I may be alone in this, but I don't see the appeal in a white frame with white components. Two miles of riding and it will never look that clean again. I get the appeal of the sloping top tube in theory but I always go back to the level top tubes with lugged joints. Call me old fashioned, that's just where I hang my hat. For the money they're asking I'll stick with my White Industries components on the lugged Fuji and keep the extra $600.


----------



## Breneko (May 9, 2011)

UrbanPrimitive said:


> I may be alone in this, but I don't see the appeal in a white frame with white components. Two miles of riding and it will never look that clean again.


I just got a white road bike last week, I've only ridden it a few times but I've ridden somewhere between 100 and 200 miles. The front part of the bottom tube gets dust on it, as does the top inside of the fork, and, to a lesser degree, the sides of the seatstays facing the wheel. This all comes off with a quick wipe. The rest of the bike remains quite clean.

I'm guessing the experience would be a little different with a matte finish, but I've had no problems so far keeping my white bike white.


----------



## UrbanPrimitive (Jun 14, 2009)

It's true that a frame and fork set is pretty easy to clean up after a ride. Tape and saddle are a different matter, though. I can understand how a white frame could look nice. It's not my taste but to each his own. White bar tape, on the other hand, doesn't really clean up so well. From what I've seen at the shop one week of riding results in gray, brown, yellow, or even green mottled tape, depending on the chemistry of the rider's sweat.

White frame and black tape = party!
Any color frame and white tape = ick.


----------



## Breneko (May 9, 2011)

UrbanPrimitive said:


> white tape = ick.


This is something else I have discovered to be true on my new bike.
I'm getting black tape to replace my gray (once white) tape ASAP. Also, I commute on my bike, meaning my initially white saddle is now a subtle hue of baby blue, from my jeans.

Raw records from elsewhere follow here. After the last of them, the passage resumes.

(* ===== verification/RaftFuel.v ===== *)
(** * The recursion of [Handle]

    [Handle] calls itself only from the tick handlers, with local messages whose
    handlers do not call it again.  Two levels of fuel are therefore enough: the
    model satisfies the recursive equation of the source, and more fuel changes
    nothing. *)
From S2P Require Import Prelude Raftpb RateLimiter Remote ReadIndex LogDB InMemory EntryLog.
From S2P Require Import RaftState Raft.
Import inMemory(inMemory) entryLog(entryLog) remote(remote).

(** ** Computations equal at every state *)

Definition eqM {S A} (c c' : M S A) : Prop := forall s, c s = c' s.

Lemma eqM_refl {S A} (c : M S A) : eqM c c.
Proof. done. Qed.
Lemma eqM_bind {S A C} (c c' : M S A) (k k' : A -> M S C) :
  eqM c c' -> (forall a, eqM (k a) (k' a)) -> eqM (c ≫= k) (c' ≫= k').
Proof. intros Hc Hk s. unfold mbind, M_bind. rewrite Hc. destruct (c' s); [apply Hk|done..]. Qed.
Lemma eqM_when {S} b (c c' : M S unit) : eqM c c' -> eqM (when b c) (when b c').
Proof. by destruct b. Qed.
Lemma eqM_forM {S Y} (l : list Y) (f f' : Y -> M S unit) :
  (forall y, eqM (f y) (f' y)) -> eqM (forM_ l f) (forM_ l f').
Proof. intros Hf. induction l; simpl; [done|]. by apply eqM_bind. Qed.

(** Walks two copies of a program down to the places where they differ. *)
Ltac eqM_step :=
  lazymatch goal with
  | |- forall _, _ => intro
  | |- eqM ?c ?c => apply eqM_refl
  | |- eqM (let x := _ in _) _ => cbv zeta
  | |- eqM (mbind _ _) (mbind _ _) => apply eqM_bind
  | |- eqM (when _ _) (when _ _) => apply eqM_when
  | |- eqM (forM_ _ _) (forM_ _ _) => apply eqM_forM
  | |- eqM (match ?x with _ => _ end) _ => destruct x
  end.
Ltac eqM_tac := repeat eqM_step.

Section fuel.
Context {DB : Type} `{ILogDB DB} `{GoRuntime}.
Abbreviation raft := (raft DB).

(** The messages a tick sends to its own replica. *)
Definition tickMsg (m : pb.Message) : Prop :=
  pb.m_Type m = pb.Election \/ pb.m_Type m = pb.CheckQuorum \/
  pb.m_Type m = pb.LeaderHeartbeat \/ pb.m_Type m = pb.SnapshotStatus.

Section congruence.
Context (self self' : pb.Message -> M raft unit).
Context (Hself : forall m, tickMsg m -> eqM (self m) (self' m)).

Ltac self_tac := eqM_tac; apply Hself; unfold tickMsg; simpl; auto.

Lemma nonLeaderTick_eqM : eqM (nonLeaderTick self) (nonLeaderTick self').
Proof. unfold nonLeaderTick. self_tac. Qed.
Lemma checkPendingAcks_eqM k : eqM (checkPendingAcks self k) (checkPendingAcks self' k).
Proof. unfold checkPendingAcks. self_tac. Qed.
Lemma leaderTick_eqM : eqM (leaderTick self) (leaderTick self').
Proof.
  unfold leaderTick, checkPendingSnapshotAck.
  eqM_tac; try apply checkPendingAcks_eqM; apply Hself; unfold tickMsg; simpl; auto.
Qed.
Lemma tick_eqM : eqM (tick self) (tick self').
Proof. unfold tick. eqM_tac; [apply leaderTick_eqM|apply nonLeaderTick_eqM]. Qed.
Lemma handleLocalTick_eqM m : eqM (handleLocalTick self m) (handleLocalTick self' m).
Proof. unfold handleLocalTick. eqM_tac. apply tick_eqM. Qed.
Lemma handleFollowerTimeoutNow_eqM m :
  eqM (handleFollowerTimeoutNow self m) (handleFollowerTimeoutNow self' m).
Proof. unfold handleFollowerTimeoutNow. eqM_tac. apply tick_eqM. Qed.

Lemma defaultHandle_eqM m : eqM (defaultHandle self m) (defaultHandle self' m).
Proof.
  unfold defaultHandle. apply eqM_bind; [done|]. intros r.
  destruct (state r), (pb.m_Type m); simpl;
    solve [apply eqM_refl|apply handleLocalTick_eqM|apply handleFollowerTimeoutNow_eqM].
Qed.
Lemma handleStep_eqM m : eqM (handleStep self m) (handleStep self' m).
Proof. unfold handleStep. eqM_tac. apply defaultHandle_eqM. Qed.

End congruence.

(** A tick's message is handled without calling [Handle] again. *)
Lemma tickMsg_leaf self self' m :
  tickMsg m -> eqM (handleStep self m) (handleStep self' m).
Proof.
  intros Ht. unfold handleStep. eqM_tac. unfold defaultHandle.
  apply eqM_bind; [done|]. intros r.
  destruct Ht as [Ht|[Ht|[Ht|Ht]]]; rewrite Ht; destruct (state r); apply eqM_refl.
Qed.

Lemma HandleF_tick n n' m : tickMsg m -> eqM (HandleF (S n) m) (HandleF (S n') m).
Proof. intros Ht. simpl. by apply tickMsg_leaf. Qed.

Lemma HandleF_enough n m : eqM (HandleF (S (S n)) m) (Handle m).
Proof.
  unfold Handle. change (HandleF (S (S n)) m) with (handleStep (HandleF (S n)) m).
  change (HandleF 2 m) with (handleStep (HandleF 1) m).
  apply handleStep_eqM. intros m' Hm'. by apply HandleF_tick.
Qed.

(** C32: the fuel of [Handle] is enough: it satisfies the recursive equation of
    the source, where the tick handlers call [Handle] itself, and any larger fuel
    gives the same result. *)
Theorem Handle_recursion (m : pb.Message) (r : raft) :
  Handle m r = handleStep Handle m r /\ forall n, HandleF (2 + n) m r = Handle m r.
Proof.
  split; [|intros n; apply HandleF_enough].
  change (Handle m r) with (handleStep (HandleF 1) m r).
  apply handleStep_eqM. intros m' Hm'. apply (HandleF_tick 0 1 m' Hm').
Qed.

(** The handler table passes the code's own check at construction: no role
    has a handler for a message it must never process. *)
Theorem handler_table_checked : @checkHandlerMap DB _ _ = OK tt.
Proof. reflexivity. Qed.

End fuel.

Not sure what I'm going to do about that....

Edit: though actually my old bike has white glossy tape on it, and it remains white after years of use.


----------



## David Loving (Jun 13, 2008)

My fx is white, too. Cooler in the texas summer ;-) - and it is not only road bike inspired, that is what it was in its other life.


----------



## FatTireFred (Jan 31, 2005)

I see a white saddle and tape, w/ black components...


----------



## johnsocj (Aug 5, 2002)

Hmmm.... for 2 large the build and parts spec had better be pretty nice.


----------



## foofighter (Dec 19, 2008)

johnsocj said:


> Hmmm.... for 2 large the build and parts spec had better be pretty nice.


I know right?

I added up just the SRAM bits:

S900 Brake lever 130.98
Rival Brakes 133.98
s300 1.1 Crank w/ BB 148.98

total 413.94


----------



## markaitch (Nov 3, 2010)

LandShark'n said:


> I had a Jamis Sputnik which is essentially the same concept. I bought it because it _was_ a road bike, just one with one speed.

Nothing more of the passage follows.